Stransky had no idea how long the job would last. “Even the Pope doesn’t know,” he was told. Pope John XXIII had set the council process in motion, “with no hints of what was intended, and no feasibility studies. He just called it.”
Though few secrets survive in Rome — “a Swiss cheese of rumors,” Stransky said — the Pope did manage to very quietly convey his support for an outcome ending the inflammatory teachings that blamed all Jews for the murder of Jesus.
In the end, “Nostra Aetate” was broadened to cover the Catholic Church’s relations with all non-Christian religions — a move, Stransky said, that guaranteed its overwhelming acceptance in 1965, after Pope John’s passing and his replacement by Pope John Paul VI.
Stransky, who is writing a book about the council and “Nostra Aetate,” made it plain that much of what transpired remains mystifying. “In old age one can be tempted to let the imagination run away with what happened and replace facts with myth, or to control the narrative,” he said.
‘Dialogue is a necessity’
However, he had others who could back up his version of events. Present in the audience of about 60 people were the only two other surviving members of the “Nostra Aetate” team, 90-year-old Prof. Gregory Baum of Montreal, who served on the subcommittee, and Judith Banki, now in her mid-80s, who participated as a representative of the American Jewish Committee. Banki is now director of special programs for the Tanenbaum Center for Interreligious Understanding in New York City.
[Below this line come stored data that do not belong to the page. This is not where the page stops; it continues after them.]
(** * Categories *)

(** C4: on a store that serves its requests, with [c] the category that has
    the identifier.  When [c] is a default category [deleteCategory] throws
    [INVALID_INPUT] and the three tables are as before.  When [c] is a
    custom category it sends, in this order, the lookup, the reassignment
    and the delete; afterwards the items are as many as before and in the
    same order, each with the identifier, list, name, bought state and
    creation time it had; the category of an item is ["Altro"] when the
    item belongs to the list and carried the name of [c], and is unchanged
    otherwise; the row of [c] is gone. *)
Theorem deleteCategory_effect (categoryId listId : string) (s : Store.t)
    (c : Category.t) :
  Store.outcomes s = [] ->
  List.filter (fun c' => String.eqb (Category.id c') categoryId)
              (Store.categories s) = [c] ->
  (Category.is_default c = true ->
   exists e s',
     Api.deleteCategory categoryId listId s = (Api.Throw e, s')
     /\ Api.code e = Api.INVALID_INPUT
     /\ Store.lists s' = Store.lists s
     /\ Store.categories s' = Store.categories s
     /\ Store.items s' = Store.items s
     /\ Store.journal s' = Store.journal s
          ++ [Store.SelectCategoryById categoryId])
  /\ (Category.is_default c = false ->
      exists s',
        Api.deleteCategory categoryId listId s = (Api.Ok tt, s')
        /\ Store.journal s' = Store.journal s
             ++ [Store.SelectCategoryById categoryId;
                 Store.UpdateItemsCategory listId (Category.name c) "Altro";
                 Store.DeleteCategoryById categoryId]
        /\ Store.items s'
           = List.map (Store.reassign listId (Category.name c) "Altro")
                      (Store.items s)
        /\ length (Store.items s') = length (Store.items s)
        /\ (forall (n : nat) (i : Item.t), Store.items s !! n = Some i ->
              exists i',
                Store.items s' !! n = Some i'
                /\ Item.id i' = Item.id i
                /\ Item.list_id i' = Item.list_id i
                /\ Item.name i' = Item.name i
                /\ Item.bought i' = Item.bought i
                /\ Item.created_at i' = Item.created_at i
                /\ (Item.list_id i = listId
                    /\ Item.category i = Category.name c ->
                    Item.category i' = "Altro"%string)
                /\ (~ (Item.list_id i = listId
                       /\ Item.category i = Category.name c) ->
                    Item.category i' = Item.category i))
        /\ Store.categories s'
           = List.filter
               (fun c' => negb (String.eqb (Category.id c') categoryId))
               (Store.categories s)
        /\ ~ In c (Store.categories s')
        /\ Store.lists s' = Store.lists s).
Proof.
  intros Hout Hrow.
  assert (Hfetch : Store.select_category_by_id categoryId s
            = (Store.Data c,
               Store.receive (Store.SelectCategoryById categoryId) s)).
  { unfold Store.select_category_by_id.
    rewrite request_served by by apply next_failure_nil.
    simpl. by rewrite Hrow. }
  unfold Api.deleteCategory, Api.bind, Api.await. rewrite Hfetch.
  split; intros Hdef; rewrite Hdef.
  - eexists _, _. split; [reflexivity|]. simpl. done.
  - unfold Store.update_items_category, Store.delete_category_by_id.
    rewrite request_served
      by (apply next_failure_nil; simpl; by rewrite Hout).
    simpl.
    rewrite request_served
      by (apply next_failure_nil; simpl; by rewrite Hout).
    simpl. eexists. split; [reflexivity|]. simpl.
    split; [by rewrite <- !app_assoc|]. split; [done|].
    split; [by rewrite length_map|]. split; [|split; [done|split; [|done]]].
    + intros n i Hn. unfold Api.DEFAULT_REASSIGNMENT_CATEGORY.
      rewrite list_lookup_fmap, Hn. simpl. unfold Store.reassign.
      eexists. split; [reflexivity|].
      destruct (String.eqb_spec (Item.list_id i) listId);
        destruct (String.eqb_spec (Item.category i) (Category.name c));
        simpl; repeat split; try done; intros H; by destruct H.
    + intros Hin. apply filter_In in Hin as [_ Hin].
      assert (Hc : In c [c]) by by left.
      rewrite <- Hrow in Hc. apply filter_In in Hc as [_ Hc].
      by rewrite Hc in Hin.
Qed.
(* ===== verification/_CoqProject ===== *)
-Q . S2P
Prelude.v
Checksum.v
Packet.v
Ethernet.v
Arp.v
Ipv4.v
Icmp.v
Route.v
Udp.v
UdpTable.v
Dhcp.v
TcpSegment.v
TcpConn.v
TcpInvariant.v
TcpStream.v
TcpTable.v
TcpTableInv.v
TcpDispatch.v
Text.v
Fields.v
DnsName.v
DnsWire.v
DnsAnswer.v
DnsCache.v
HttpUrl.v
HttpResponse.v
HttpStream.v
HttpRequest.v
FdTable.v
FdInvariant.v
FdOwnership.v
FdLaunch.v
Concurrent.v
PthreadMutex.v
PthreadRwlock.v
Semaphore.v
PthreadOnce.v
PthreadSpin.v
PthreadBarrier.v
PthreadCond.v
Users.v
Accounts.v
Groups.v
ElfSignature.v
ElfParse.v
ElfLocate.v
ElfVerify.v
ElfManifest.v
ElfTamper.v
ElfSign.v
ElfSigned.v
ElfContract.v
CertDatabase.v
CertCodec.v
CertStorage.v
CertCrash.v
CertFile.v
LaunchImage.v
LaunchParse.v
ImageMapping.v
MappingSafe.v
MappingHistory.v
LaunchContainer.v
LaunchLayout.v
LaunchAccept.v
ProcessImage.v
StartupStack.v
StartupRead.v
StartupMetadata.v
StartupOwner.v
NetWire.v
NetMessages.v
NetPlain.v
NetTls.v
NetHttp.v
NetProtocol.v
Stack.v
(* ===== verification/Packet.v ===== *)
(** * Packet errors ([network-stack/src/lib.rs]) and the codec interface

    [PacketError] is the error type shared by the link, network and transport
    codecs.  A layer that frames a payload (Ethernet, IPv4) promises the layers above it
    what [Framing] states; the proofs about stacked layers use only that. *)

From S2P Require Import Prelude.

Inductive PacketError : Type :=
  | Truncated
  | InvalidHeader
  | InvalidLength
  | InvalidChecksum
  | Unsupported
  | Mismatch
  | Capacity.

#[export] Instance PacketError_eq_dec : EqDecision PacketError.
Proof. solve_decision. Defined.

(** A codec that puts a header in front of a payload.  [fr_ok h p] says when the header
    and the payload are representable; then writing into any buffer that is long
    enough succeeds, touches only the reported prefix, and decodes to the same
    header and payload. *)
Class Framing {H : Type} (overhead : nat)
    (encode : H -> list Z -> list Z -> result PacketError (nat * list Z))
    (decode : list Z -> result PacketError (H * list Z)) := {
  fr_ok : H -> list Z -> Prop;
  fr_wire : H -> list Z -> list Z;
  fr_length : forall h p, fr_ok h p -> length (fr_wire h p) = (overhead + length p)%nat;
  fr_bytes : forall h p, fr_ok h p -> bytes (fr_wire h p);
  fr_encode : forall h p out,
    fr_ok h p -> (overhead + length p <= length out)%nat ->
    encode h p out =
      Ok ((overhead + length p)%nat, fr_wire h p ++ drop (overhead + length p) out);
  fr_decode : forall h p, fr_ok h p -> decode (fr_wire h p) = Ok (h, p);
}.
Definition ArpCache_insert (self : ArpCache) (entry : ArpEntry) : ArpCache :=
  let kept := filter (fun e => ae_ip e <> ae_ip entry) (ac_entries self) in
  let room := arp_evict (ac_capacity self) kept in
  {| ac_entries := if ac_capacity self =? 0 then room else room ++ [entry];
     ac_capacity := ac_capacity self |}.

Definition ArpCache_lookup (self : ArpCache) (ip : list Z) (now : Z) : ArpCache * option (list Z) :=
  let live := filter (fun e => now < ae_expires_at e) (ac_entries self) in
  ({| ac_entries := live; ac_capacity := ac_capacity self |},
   (fun e => ae_mac (snd e)) <$> list_find (fun e => ae_ip e = ip) live).

Definition ArpCache_len (self : ArpCache) : Z := Z.of_nat (length (ac_entries self)).
Definition ArpCache_is_empty (self : ArpCache) : bool :=
  match ac_entries self with [] => true | _ => false end.

(** ** Packets: wire format *)

Definition arp_wf (p : ArpPacket) : Prop :=
  is_u16 (arp_operation p) /\ arr 6 (arp_sender_mac p) /\ arr 4 (arp_sender_ip p) /\
  arr 6 (arp_target_mac p) /\ arr 4 (arp_target_ip p).

(** What the protocol allows a packet to say. *)
Definition arp_sendable (p : ArpPacket) : Prop :=
  (arp_operation p = ARP_REQUEST \/ arp_operation p = ARP_REPLY) /\ unicast_mac (arp_sender_mac p).

Definition arp_wire (p : ArpPacket) : list Z :=
  [0; 1; 8; 0; 6; 4] ++ u16_to_be (arp_operation p) ++ arp_sender_mac p ++ arp_sender_ip p
  ++ arp_target_mac p ++ arp_target_ip p.

Lemma arp_wire_length p : arp_wf p -> length (arp_wire p) = 28%nat.
Proof.
  intros (_ & [H1 _] & [H2 _] & [H3 _] & [H4 _]). unfold arp_wire.
  by rewrite !length_app, H1, H2, H3, H4.
Qed.

Lemma arp_encode_wire p out :
  arp_wf p -> arp_sendable p -> (28 <= length out)%nat ->
  ArpPacket_encode p out = Ok (28%nat, arp_wire p ++ drop 28 out).
Proof.
  intros (_ & Hsm & Hsi & Htm & Hti) [Hop Hu] Hl. destruct p as [op sm si tm ti].
  cbn in *. unfold ArpPacket_encode, ARP_LEN, ARP_REQUEST, ARP_REPLY, arp_wire in *.
  cbn [arp_operation arp_sender_mac arp_sender_ip arp_target_mac arp_target_ip].
  rewrite (proj2 (Nat.ltb_ge _ _)) by done.
  rewrite valid_unicast_mac_true by done.
  assert ((op =? 1) || (op =? 2) = true) as -> by (apply orb_true_iff; rewrite !Z.eqb_eq; tauto).
  rewrite fill_prefix by done. clear Hu Hop.
  explode_arr Hsm. explode_arr Hsi. explode_arr Htm. explode_arr Hti. reflexivity.
Qed.

(** Decoding reads the 28 bytes of a packet and ignores the padding behind them. *)
Lemma arp_decode_wire p pad :
  arp_wf p -> arp_sendable p -> ArpPacket_decode (arp_wire p ++ pad) = Ok p.
Proof.
  intros (Hop16 & Hsm & Hsi & Htm & Hti) [Hop Hu]. destruct p as [op sm si tm ti]. cbn in *.
  pose proof (valid_unicast_mac_true _ Hsm Hu) as Hv.
  unfold ArpPacket_decode, arp_wire, ARP_LEN, ARP_REQUEST, ARP_REPLY in *.
  cbn [arp_operation arp_sender_mac arp_sender_ip arp_target_mac arp_target_ip].
  explode_arr Hsm. explode_arr Hsi. explode_arr Htm. explode_arr Hti.
  cbn -[valid_unicast_mac]. rewrite u16_be_roundtrip by done.
  assert (negb (op =? 1) && negb (op =? 2) = false) as ->.
  { destruct Hop as [-> | ->]; done. }
  by rewrite Hv.
Qed.
(* ===== verification/Icmp.v ===== *)
(** * ICMP echo packets ([network-stack/src/icmp.rs]) *)

From S2P Require Import Prelude Packet Checksum.

(** ** The code *)

Record EchoPacket := {
  echo_reply : bool;
  echo_identifier : Z;
  echo_sequence : Z;
  echo_payload : list Z;
}.

Definition EchoPacket_decode (b : list Z) : result PacketError EchoPacket :=
  if (length b <? 8)%nat then Err Truncated else
  let? b0 := idx b 0 in let? b1 := idx b 1 in
  if negb (b0 =? 0) && negb (b0 =? 8) || negb (b1 =? 0) then Err Unsupported else
  if negb (checksum_valid b) then Err InvalidChecksum else
  let? b4 := idx b 4 in let? b5 := idx b 5 in
  let? b6 := idx b 6 in let? b7 := idx b 7 in
  let? payload := slice b 8 (length b) in
  Ok {| echo_reply := b0 =? 0; echo_identifier := u16_from_be b4 b5;
        echo_sequence := u16_from_be b6 b7; echo_payload := payload |}.

Definition EchoPacket_encode (self : EchoPacket) (out : list Z) : result PacketError (nat * list Z) :=
  let? len := ok_or (checked_add 8 (length (echo_payload self))) InvalidLength in
  if (length out <? len)%nat then Err Truncated else
  let? out := fill out 0 8 0 in
  let? out := set_idx out 0 (if echo_reply self then 0 else 8) in
  let? out := copy_into out 4 6 (u16_to_be (echo_identifier self)) in
  let? out := copy_into out 6 8 (u16_to_be (echo_sequence self)) in
  let? out := copy_into out 8 len (echo_payload self) in
  let? written := slice out 0 len in
  let c := checksum written in
  let? out := copy_into out 2 4 (u16_to_be c) in
  Ok (len, out).

(** ** Wire format *)

Definition echo_wf (p : EchoPacket) : Prop :=
  is_u16 (echo_identifier p) /\ is_u16 (echo_sequence p) /\ bytes (echo_payload p).

Definition echo_type (p : EchoPacket) : Z := if echo_reply p then 0 else 8.

Definition echo_post (p : EchoPacket) : list Z :=
  u16_to_be (echo_identifier p) ++ u16_to_be (echo_sequence p) ++ echo_payload p.

Definition echo_wire (p : EchoPacket) : list Z :=
  [echo_type p; 0] ++ u16_to_be (checksum ([echo_type p; 0] ++ 0 :: 0 :: echo_post p)) ++ echo_post p.

(** Up to this length the [u32] accumulator of [checksum] cannot wrap. *)
Definition echo_small (p : EchoPacket) : Prop := Z.of_nat (length (echo_payload p)) <= 131064.

Lemma echo_wire_length p : length (echo_wire p) = (8 + length (echo_payload p))%nat.
Proof. unfold echo_wire, echo_post. by rewrite !length_app. Qed.

Lemma echo_wire_bytes p : echo_wf p -> bytes (echo_wire p).
Proof.
  intros (? & ? & ?). unfold echo_wire, echo_post, echo_type. solve_bytes.
  destruct (echo_reply p); widths; lia.
Qed.

Lemma echo_wire_valid p : echo_wf p -> echo_small p -> checksum_valid (echo_wire p) = true.
Proof.
  intros (? & ? & ?) Hs. unfold echo_small in Hs. apply checksum_written_valid.
  - unfold echo_type. solve_bytes. destruct (echo_reply p); widths; lia.
  - unfold echo_post. solve_bytes.
  - by exists 1%nat.
  - unfold echo_post. rewrite !length_app. cbn [length u16_to_be]. lia.
Qed.

Lemma echo_encode_wire p out :
  Z.of_nat (8 + length (echo_payload p)) <= USIZE_MAX -> (8 + length (echo_payload p) <= length out)%nat ->
  EchoPacket_encode p out =
    Ok ((8 + length (echo_payload p))%nat, echo_wire p ++ drop (8 + length (echo_payload p)) out).
Proof.
  intros Hu Hl. destruct p as [r i s pl]. cbn [echo_payload] in *.
  unfold EchoPacket_encode, echo_wire, echo_post, echo_type.
  cbn [echo_reply echo_identifier echo_sequence echo_payload].
  rewrite checked_add_small by lia. cbn [ok_or].
  rewrite (proj2 (Nat.ltb_ge _ _)) by done. rewrite fill_prefix, <- (drop_drop out (length pl) 8) by lia.
  assert (length pl <= length (drop 8 out))%nat as Hr by (rewrite length_drop; lia).
  revert Hr. generalize (drop 8 out). intros rest Hr. clear Hl Hu out.
  cbn -[checksum]. rewrite ?copy_into_cons, copy_into_head by done. cbn -[checksum slice].
  assert (forall t, slice (E := PacketError)
    (t :: 0 :: 0 :: 0 :: (i / 256) mod 256 :: i mod 256 :: (s / 256) mod 256 :: s mod 256
       :: pl ++ drop (length pl) rest) 0 (S (S (S (S (S (S (S (S (length pl)))))))))
    = Ok (t :: 0 :: 0 :: 0 :: (i / 256) mod 256 :: i mod 256 :: (s / 256) mod 256 :: s mod 256 :: pl)) as ->.
  { intros t. exact (slice_prefix (t :: 0 :: 0 :: 0 :: (i / 256) mod 256 :: i mod 256
      :: (s / 256) mod 256 :: s mod 256 :: pl) (drop (length pl) rest)). }
  done.
Qed.

Lemma echo_decode_wire p : echo_wf p -> echo_small p -> EchoPacket_decode (echo_wire p) = Ok p.
Proof.
  intros Hwf Hs. pose proof (echo_wire_valid p Hwf Hs) as Hv. destruct Hwf as (Hi & Hsq & _).
  destruct p as [r i s pl]. cbn in Hi, Hsq. clear Hs.
  unfold EchoPacket_decode, echo_wire, echo_post, echo_type in *.
  cbn [echo_reply echo_identifier echo_sequence echo_payload] in *.
  set (c := checksum _) in *. clearbody c.
  destruct r; cbn -[checksum_valid slice] in *; rewrite Hv, !u16_be_roundtrip by done;
    by rewrite !slice_cons, slice_all.
Qed.

Lemma echo_decode_cases b :
  bytes b ->
  match EchoPacket_decode b with
  | Ok p => echo_wf p /\ checksum_valid b = true /\
            exists c, is_u16 c /\ b = [echo_type p; 0] ++ u16_to_be c ++ echo_post p
  | Err _ => True
  | Panic => False
  end.
Proof.
  intros Hb. unfold EchoPacket_decode.
  destruct (Nat.ltb_spec (length b) 8) as [?|Hl]; [done |].
  explode_prefix 8%nat b. cbn in Hb. split_bytes. cbn -[checksum_valid slice].
  destruct (negb (x =? 0) && negb (x =? 8) || negb (x0 =? 0)) eqn:Ht; [done |].
  destruct (checksum_valid _) eqn:Hc; [|done]. cbn -[slice]. rewrite !slice_cons, slice_all.
  split_and!; [|done |].
  - split_and!; cbn; auto using u16_from_be_range.
  - exists (u16_from_be x1 x2). split; [by apply u16_from_be_range |].
    unfold echo_type, echo_post. cbn.
    assert ((if x =? 0 then 0 else 8) = x /\ x0 = 0) as [-> ->].
    { bool_cases. apply andb_false_iff in H7 as [?|?]; bool_cases; subst; [done |].
      by destruct (Z.eqb_spec 8 0). }
    unfold u16_from_be. repeat f_equal; divlia.
Qed.

(** An echo packet written into any large enough buffer is decoded back from the
    written prefix; a decoder run never panics; it accepts only byte strings that
    are the header layout of the packet it returns with a verifying checksum; and a
    single corrupted byte anywhere in an encoded packet, payload included, is never accepted. *)
Theorem EchoPacket_codec p out
    (Hwf : echo_wf p) (Hs : echo_small p) (Hout : (8 + length (echo_payload p) <= length out)%nat) :
  (exists out', EchoPacket_encode p out = Ok ((8 + length (echo_payload p))%nat, out') /\
     drop (8 + length (echo_payload p)) out' = drop (8 + length (echo_payload p)) out /\
     EchoPacket_decode (take (8 + length (echo_payload p)) out') = Ok p) /\
  (forall b, bytes b -> EchoPacket_decode b <> Panic) /\
  (forall pre x y post, echo_wire p = pre ++ x :: post -> is_u8 y -> x <> y ->
     forall r, EchoPacket_decode (pre ++ y :: post) <> Ok r).
Proof.
  pose proof Hs as Hs'. unfold echo_small in Hs'. split_and!.
  - rewrite echo_encode_wire by (widths; lia || done). eexists. split_and!; [done | |].
    + rewrite drop_app_ge; rewrite echo_wire_length; [|done]. by rewrite Nat.sub_diag.
    + rewrite take_app_le, take_ge by (by rewrite echo_wire_length). by apply echo_decode_wire.
  - intros b Hb Hp. pose proof (echo_decode_cases b Hb) as Hc. by rewrite Hp in Hc.
  - intros pre x y post Heq Hy Hne r Hd.
    pose proof (echo_wire_bytes p Hwf) as Hb. pose proof (echo_wire_valid p Hwf Hs) as Hv.
    pose proof (echo_wire_length p) as Hl. rewrite Heq in Hb, Hv, Hl.
    assert (bytes (pre ++ y :: post)) as Hb'.
    { apply Forall_app in Hb as [? [? ?]%Forall_cons]. solve_bytes. }
    pose proof (echo_decode_cases _ Hb') as Hc. rewrite Hd in Hc. destruct Hc as (_ & Hc & _).
    rewrite (checksum_byte_error pre x y post) in Hc; try done. lia.
Qed.

Lemma EchoPacket_codec_witness :
  let p := {| echo_reply := false; echo_identifier := 2; echo_sequence := 3;
              echo_payload := [112; 105; 110; 103] |} in
  exists out', EchoPacket_encode p (replicate 12 7) = Ok (12%nat, out') /\
    drop 12 out' = drop 12 (replicate 12 7) /\ EchoPacket_decode (take 12 out') = Ok p.
Proof.
  intros p. apply (EchoPacket_codec p (replicate 12 7)).
  - split_and!; cbn; [done | done | solve_bytes].
  - done.
  - cbn. lia.
Defined.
Right at the start, Stransky said, critics asked whether tackling Christian-Jewish relations “would be good for the Church, and if it would be good for the Jews.” Vigorous protests came from the Middle East, where both Christians and Muslims objected that the Catholic rapprochement with the Jews implied a tacit approval of the State of Israel. There were also protests from Jews, including the Orthodox American Torah scholar Rabbi Joseph B. Soloveitchik, who accepted humanitarian and cultural cooperation between Jews and Catholics, but rejected dialogue on areas of faith and doctrine. “He said that Judaism is Judaism because it rejects Christianity, and Christianity is Christianity because it rejects Judaism,” Stransky recalled.
On the other hand, there was Rabbi Abraham Joshua Heschel of the AJC, “who believed that no religion is an island, and that dialogue with the Catholic Church is a necessity.” It was a more romantic vision, but one that ultimately proved more powerful.
But the crux of the matter, Stransky stressed, was that while “we could invite and welcome those from the outside to look over our shoulder to help us avoid mistakes,” the statement they were crafting “was only for Catholics, not for anyone else.”
Speaking from a wheelchair but with vigorous enthusiasm, Stransky said that “many questions weren’t asked or were not answered by Nostra Aetate,” but what he learned through the discussions “continues to shape my life and ministry.” He went on to live and work in Jerusalem, returning to the United States three years ago, and he is at work now on a book about the declaration.
Rabbi Eugene Korn, North American director of the Center for Jewish-Christian Understanding and Cooperation, in the Israeli West Bank settlement of Efrat, gave the concluding remarks. He expressed his gratitude to Stransky. He said the declaration managed to shift the image of Catholic-Jewish interaction from one of “eternal combat” — like with the brothers Jacob and Esau, where one side had to be defeated for the other to be victorious — to a new paradigm of reconciliation and mutual benefit. It took “heroic, brave, wise human beings to make that happen,” he said.
Recalling the question of whether the declaration would be good for the Jewish people, Korn gave his own answer: “It has been an unalloyed blessing for the Jews. No one in 1965 could have foreseen the enormous consequences, and the theological transformation — from which there can be no return.”